- Your instructions: In the records, each line holding "zfill" must be reported.

# # # # #

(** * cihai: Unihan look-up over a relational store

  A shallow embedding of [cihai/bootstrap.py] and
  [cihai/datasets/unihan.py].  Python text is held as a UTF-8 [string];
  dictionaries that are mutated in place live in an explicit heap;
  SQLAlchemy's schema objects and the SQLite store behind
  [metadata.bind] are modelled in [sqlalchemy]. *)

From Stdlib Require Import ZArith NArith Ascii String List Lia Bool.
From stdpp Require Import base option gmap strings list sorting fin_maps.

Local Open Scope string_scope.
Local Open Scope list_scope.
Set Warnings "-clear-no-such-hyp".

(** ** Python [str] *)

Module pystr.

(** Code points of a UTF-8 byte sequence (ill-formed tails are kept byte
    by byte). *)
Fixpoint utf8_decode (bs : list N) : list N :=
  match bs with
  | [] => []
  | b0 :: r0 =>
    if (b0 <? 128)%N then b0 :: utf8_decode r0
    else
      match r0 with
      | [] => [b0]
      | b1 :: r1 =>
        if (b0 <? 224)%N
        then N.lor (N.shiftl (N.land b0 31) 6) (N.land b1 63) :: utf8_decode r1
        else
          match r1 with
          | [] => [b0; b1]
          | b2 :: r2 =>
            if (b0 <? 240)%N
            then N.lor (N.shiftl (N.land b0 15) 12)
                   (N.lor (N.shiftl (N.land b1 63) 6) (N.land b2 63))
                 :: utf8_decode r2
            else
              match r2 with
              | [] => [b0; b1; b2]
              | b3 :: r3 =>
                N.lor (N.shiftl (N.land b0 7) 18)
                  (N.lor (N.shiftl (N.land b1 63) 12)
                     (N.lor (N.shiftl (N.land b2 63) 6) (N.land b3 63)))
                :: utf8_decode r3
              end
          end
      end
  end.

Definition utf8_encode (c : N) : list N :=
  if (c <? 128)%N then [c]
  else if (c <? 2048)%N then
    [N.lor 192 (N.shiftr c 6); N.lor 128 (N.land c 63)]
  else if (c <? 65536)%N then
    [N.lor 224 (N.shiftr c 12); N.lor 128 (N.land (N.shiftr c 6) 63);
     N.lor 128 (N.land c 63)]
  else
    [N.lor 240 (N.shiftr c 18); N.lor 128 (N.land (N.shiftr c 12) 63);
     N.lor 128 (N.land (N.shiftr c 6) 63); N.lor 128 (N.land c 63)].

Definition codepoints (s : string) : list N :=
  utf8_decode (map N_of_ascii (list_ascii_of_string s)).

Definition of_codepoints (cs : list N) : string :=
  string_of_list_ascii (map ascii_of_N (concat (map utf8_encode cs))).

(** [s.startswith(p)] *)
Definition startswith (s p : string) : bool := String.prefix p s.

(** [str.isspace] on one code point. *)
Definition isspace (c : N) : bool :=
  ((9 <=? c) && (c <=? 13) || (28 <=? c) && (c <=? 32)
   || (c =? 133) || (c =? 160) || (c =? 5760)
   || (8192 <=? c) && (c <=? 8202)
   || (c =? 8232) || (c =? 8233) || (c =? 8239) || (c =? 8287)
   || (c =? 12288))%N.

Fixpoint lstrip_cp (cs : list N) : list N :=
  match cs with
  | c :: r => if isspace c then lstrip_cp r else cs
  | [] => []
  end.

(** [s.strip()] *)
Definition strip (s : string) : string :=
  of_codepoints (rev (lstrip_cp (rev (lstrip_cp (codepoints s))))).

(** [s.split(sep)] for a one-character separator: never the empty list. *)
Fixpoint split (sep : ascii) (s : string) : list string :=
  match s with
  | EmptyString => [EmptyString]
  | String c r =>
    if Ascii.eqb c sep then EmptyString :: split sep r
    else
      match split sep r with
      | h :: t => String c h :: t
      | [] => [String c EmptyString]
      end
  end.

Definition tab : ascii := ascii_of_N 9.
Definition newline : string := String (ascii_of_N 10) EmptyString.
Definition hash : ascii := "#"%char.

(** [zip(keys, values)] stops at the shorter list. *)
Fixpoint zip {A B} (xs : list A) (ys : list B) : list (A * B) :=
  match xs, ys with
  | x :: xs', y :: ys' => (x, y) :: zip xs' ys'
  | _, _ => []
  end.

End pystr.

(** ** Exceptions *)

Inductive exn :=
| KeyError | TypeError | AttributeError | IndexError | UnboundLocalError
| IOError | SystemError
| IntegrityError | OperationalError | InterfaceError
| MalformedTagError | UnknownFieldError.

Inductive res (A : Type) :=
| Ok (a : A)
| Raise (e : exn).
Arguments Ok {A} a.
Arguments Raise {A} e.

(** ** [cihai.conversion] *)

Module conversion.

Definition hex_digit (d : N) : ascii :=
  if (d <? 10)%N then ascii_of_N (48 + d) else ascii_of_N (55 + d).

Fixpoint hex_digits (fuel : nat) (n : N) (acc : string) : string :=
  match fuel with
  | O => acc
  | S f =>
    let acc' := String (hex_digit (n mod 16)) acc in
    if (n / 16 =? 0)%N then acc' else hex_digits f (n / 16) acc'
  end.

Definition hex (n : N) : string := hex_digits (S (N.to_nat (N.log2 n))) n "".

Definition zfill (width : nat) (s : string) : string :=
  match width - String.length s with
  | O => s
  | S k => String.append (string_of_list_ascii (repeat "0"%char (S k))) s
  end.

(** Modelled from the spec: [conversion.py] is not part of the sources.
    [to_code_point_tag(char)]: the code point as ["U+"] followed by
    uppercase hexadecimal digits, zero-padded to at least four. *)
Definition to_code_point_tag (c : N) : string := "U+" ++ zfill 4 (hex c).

# # # # #

- Answer to this exercise:
Definition zfill (width : nat) (s : string) : string :=
Definition to_code_point_tag (c : N) : string := "U+" ++ zfill 4 (hex c).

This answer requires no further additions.